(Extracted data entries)
■ ■ ■ ■ ■ ■ ■
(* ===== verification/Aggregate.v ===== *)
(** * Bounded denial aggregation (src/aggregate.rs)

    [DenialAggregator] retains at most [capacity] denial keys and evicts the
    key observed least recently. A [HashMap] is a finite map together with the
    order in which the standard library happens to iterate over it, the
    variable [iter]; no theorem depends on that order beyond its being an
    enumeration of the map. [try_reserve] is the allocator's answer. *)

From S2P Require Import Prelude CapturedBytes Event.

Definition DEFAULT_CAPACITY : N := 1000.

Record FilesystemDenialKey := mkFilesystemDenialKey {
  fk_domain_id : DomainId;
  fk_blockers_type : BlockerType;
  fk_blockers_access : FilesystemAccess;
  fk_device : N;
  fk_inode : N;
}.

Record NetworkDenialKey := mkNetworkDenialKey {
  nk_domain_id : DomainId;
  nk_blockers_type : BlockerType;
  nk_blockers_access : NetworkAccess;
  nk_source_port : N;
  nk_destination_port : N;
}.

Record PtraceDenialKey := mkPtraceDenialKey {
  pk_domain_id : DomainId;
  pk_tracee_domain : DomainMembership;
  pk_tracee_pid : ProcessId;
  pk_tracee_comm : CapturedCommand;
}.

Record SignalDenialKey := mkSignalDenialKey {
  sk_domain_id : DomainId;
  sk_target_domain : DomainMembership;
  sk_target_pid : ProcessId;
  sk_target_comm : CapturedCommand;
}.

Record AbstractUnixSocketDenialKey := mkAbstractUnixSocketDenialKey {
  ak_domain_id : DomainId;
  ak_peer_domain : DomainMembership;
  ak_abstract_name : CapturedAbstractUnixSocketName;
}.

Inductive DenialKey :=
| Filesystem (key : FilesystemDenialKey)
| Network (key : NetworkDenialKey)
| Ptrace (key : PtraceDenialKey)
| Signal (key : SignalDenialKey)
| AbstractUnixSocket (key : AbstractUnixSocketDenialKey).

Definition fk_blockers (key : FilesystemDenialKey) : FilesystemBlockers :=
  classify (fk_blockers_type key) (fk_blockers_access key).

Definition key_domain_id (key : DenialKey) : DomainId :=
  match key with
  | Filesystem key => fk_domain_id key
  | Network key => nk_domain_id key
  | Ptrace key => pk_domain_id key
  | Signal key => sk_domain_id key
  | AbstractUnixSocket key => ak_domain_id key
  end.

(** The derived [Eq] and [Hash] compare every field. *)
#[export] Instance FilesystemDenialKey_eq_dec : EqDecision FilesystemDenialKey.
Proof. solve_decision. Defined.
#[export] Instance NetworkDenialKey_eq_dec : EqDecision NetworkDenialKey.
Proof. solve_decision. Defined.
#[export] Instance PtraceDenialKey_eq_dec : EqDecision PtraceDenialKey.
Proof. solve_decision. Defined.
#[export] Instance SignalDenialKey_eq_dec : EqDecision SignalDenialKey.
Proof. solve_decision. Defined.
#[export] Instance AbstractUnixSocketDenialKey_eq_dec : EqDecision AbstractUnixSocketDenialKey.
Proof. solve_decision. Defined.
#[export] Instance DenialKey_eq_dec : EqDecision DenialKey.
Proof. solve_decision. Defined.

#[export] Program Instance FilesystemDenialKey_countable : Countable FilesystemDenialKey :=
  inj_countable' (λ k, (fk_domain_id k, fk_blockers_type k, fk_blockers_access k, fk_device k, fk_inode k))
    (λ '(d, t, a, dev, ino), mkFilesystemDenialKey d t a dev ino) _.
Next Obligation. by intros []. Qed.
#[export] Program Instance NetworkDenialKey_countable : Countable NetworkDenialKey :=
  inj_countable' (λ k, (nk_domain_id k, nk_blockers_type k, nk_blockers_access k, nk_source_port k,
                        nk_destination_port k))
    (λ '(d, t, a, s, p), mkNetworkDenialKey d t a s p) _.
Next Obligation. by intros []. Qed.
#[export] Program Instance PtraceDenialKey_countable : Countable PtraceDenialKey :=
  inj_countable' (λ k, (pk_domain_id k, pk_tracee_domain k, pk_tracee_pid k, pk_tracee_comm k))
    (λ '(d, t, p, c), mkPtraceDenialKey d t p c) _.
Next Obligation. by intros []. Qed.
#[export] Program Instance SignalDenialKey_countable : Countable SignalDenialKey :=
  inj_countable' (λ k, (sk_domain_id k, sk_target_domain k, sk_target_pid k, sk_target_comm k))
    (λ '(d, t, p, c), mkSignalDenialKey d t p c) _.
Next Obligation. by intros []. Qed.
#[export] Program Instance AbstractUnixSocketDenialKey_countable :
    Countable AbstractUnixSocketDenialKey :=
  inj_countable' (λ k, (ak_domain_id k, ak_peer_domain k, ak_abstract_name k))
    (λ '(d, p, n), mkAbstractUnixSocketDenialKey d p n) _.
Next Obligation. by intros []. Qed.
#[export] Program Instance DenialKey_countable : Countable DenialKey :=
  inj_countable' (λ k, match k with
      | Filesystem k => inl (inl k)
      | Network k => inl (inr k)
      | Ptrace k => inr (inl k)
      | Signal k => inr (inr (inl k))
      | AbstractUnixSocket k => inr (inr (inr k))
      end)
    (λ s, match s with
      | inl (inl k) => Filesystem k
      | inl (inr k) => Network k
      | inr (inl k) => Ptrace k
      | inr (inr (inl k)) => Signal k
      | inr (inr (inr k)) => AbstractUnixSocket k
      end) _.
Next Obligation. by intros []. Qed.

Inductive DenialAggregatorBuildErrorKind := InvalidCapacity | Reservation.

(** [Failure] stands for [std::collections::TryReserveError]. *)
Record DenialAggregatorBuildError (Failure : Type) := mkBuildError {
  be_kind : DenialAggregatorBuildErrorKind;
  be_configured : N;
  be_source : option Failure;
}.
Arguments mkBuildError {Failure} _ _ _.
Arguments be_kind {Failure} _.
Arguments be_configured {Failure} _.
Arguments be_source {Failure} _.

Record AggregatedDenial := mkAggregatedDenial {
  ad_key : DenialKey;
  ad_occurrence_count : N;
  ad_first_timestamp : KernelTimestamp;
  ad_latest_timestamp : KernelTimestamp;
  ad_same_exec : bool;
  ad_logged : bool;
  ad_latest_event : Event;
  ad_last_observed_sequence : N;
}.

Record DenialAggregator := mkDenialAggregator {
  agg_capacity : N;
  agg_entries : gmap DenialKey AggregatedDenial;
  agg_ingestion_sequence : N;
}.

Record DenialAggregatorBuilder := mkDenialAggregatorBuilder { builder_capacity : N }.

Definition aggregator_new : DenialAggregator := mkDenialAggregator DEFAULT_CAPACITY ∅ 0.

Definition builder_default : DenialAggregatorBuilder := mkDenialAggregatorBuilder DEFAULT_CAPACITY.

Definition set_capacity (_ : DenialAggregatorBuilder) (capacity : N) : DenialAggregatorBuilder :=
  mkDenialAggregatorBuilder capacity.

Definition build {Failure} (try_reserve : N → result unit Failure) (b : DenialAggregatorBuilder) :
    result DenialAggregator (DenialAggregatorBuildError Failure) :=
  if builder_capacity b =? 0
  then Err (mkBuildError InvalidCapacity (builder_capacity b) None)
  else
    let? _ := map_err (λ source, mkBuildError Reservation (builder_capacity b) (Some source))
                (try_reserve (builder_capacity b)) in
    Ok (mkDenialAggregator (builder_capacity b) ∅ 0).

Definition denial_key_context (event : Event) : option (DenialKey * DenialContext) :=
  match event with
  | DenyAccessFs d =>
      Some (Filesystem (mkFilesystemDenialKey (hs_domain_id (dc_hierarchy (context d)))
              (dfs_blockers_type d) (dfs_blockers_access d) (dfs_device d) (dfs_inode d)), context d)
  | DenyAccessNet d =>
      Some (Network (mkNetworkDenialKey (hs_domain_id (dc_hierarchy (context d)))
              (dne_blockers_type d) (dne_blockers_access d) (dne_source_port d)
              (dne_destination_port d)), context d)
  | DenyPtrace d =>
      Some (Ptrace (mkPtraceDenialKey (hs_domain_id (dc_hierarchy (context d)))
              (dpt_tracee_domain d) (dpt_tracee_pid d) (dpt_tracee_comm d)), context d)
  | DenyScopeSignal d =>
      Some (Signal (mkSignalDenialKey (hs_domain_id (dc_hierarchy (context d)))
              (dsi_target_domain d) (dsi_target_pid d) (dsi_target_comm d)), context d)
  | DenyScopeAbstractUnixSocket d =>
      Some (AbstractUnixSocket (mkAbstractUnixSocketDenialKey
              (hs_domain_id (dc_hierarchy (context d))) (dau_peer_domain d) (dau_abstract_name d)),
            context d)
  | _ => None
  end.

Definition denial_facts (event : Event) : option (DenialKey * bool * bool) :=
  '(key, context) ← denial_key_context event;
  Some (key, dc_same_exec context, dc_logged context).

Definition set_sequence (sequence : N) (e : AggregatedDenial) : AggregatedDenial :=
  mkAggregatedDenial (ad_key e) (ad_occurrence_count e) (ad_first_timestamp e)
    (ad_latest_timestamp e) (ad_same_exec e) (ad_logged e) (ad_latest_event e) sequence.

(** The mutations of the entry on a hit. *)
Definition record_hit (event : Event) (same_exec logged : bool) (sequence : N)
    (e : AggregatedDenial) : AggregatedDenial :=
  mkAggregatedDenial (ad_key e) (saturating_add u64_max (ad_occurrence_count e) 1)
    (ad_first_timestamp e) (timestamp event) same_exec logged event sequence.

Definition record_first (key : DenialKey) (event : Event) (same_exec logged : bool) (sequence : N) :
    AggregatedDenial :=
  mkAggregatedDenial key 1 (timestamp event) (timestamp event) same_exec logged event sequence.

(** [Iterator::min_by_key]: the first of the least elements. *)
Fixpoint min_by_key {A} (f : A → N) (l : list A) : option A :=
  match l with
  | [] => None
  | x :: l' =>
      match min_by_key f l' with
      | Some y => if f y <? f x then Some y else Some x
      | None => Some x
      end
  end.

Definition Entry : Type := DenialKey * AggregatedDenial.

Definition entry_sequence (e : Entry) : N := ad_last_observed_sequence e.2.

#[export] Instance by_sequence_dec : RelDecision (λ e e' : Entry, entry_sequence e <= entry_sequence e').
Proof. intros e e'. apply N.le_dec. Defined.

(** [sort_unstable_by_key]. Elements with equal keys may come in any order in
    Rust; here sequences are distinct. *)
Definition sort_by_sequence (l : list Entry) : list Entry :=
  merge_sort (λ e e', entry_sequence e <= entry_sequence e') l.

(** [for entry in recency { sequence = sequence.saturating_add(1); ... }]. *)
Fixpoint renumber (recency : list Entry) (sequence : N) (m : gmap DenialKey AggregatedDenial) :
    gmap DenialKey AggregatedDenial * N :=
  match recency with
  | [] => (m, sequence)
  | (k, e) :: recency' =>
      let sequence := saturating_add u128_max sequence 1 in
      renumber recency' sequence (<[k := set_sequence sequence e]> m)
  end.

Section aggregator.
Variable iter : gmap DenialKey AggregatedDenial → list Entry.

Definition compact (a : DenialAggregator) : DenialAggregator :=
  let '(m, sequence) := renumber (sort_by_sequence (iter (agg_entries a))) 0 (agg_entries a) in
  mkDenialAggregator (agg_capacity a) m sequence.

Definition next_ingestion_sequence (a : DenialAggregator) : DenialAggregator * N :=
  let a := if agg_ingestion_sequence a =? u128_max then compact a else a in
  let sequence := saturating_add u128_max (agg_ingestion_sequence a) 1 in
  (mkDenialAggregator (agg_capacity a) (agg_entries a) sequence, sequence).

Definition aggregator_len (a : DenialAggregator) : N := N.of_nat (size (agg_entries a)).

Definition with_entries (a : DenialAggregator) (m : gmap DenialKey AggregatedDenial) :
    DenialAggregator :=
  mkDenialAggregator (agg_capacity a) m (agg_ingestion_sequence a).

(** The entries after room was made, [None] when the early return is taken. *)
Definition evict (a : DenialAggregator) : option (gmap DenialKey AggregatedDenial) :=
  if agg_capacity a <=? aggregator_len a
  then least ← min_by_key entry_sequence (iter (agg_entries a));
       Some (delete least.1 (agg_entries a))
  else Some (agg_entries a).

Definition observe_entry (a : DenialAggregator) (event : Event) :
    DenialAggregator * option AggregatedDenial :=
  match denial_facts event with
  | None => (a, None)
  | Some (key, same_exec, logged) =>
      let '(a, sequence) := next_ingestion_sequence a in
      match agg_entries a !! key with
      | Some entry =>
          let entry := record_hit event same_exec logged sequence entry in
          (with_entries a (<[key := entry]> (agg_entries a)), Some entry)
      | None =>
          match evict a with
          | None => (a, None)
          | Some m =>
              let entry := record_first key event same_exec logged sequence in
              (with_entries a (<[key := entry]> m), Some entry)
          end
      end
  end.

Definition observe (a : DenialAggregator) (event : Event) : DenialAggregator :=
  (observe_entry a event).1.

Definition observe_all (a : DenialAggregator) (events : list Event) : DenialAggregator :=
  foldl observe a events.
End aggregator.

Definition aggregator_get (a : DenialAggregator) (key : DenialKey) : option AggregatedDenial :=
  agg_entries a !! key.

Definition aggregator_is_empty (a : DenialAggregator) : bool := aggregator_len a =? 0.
■ ■ ■ ■ ■ ■ ■
Taking the entries above, write out exactly the lines starting with the line containing "let '(m, sequence)" and going on through the line containing "let a := if", both included, and nothing else.

  let '(m, sequence) := renumber (sort_by_sequence (iter (agg_entries a))) 0 (agg_entries a) in
  mkDenialAggregator (agg_capacity a) m sequence.

Definition next_ingestion_sequence (a : DenialAggregator) : DenialAggregator * N :=
  let a := if agg_ingestion_sequence a =? u128_max then compact a else a in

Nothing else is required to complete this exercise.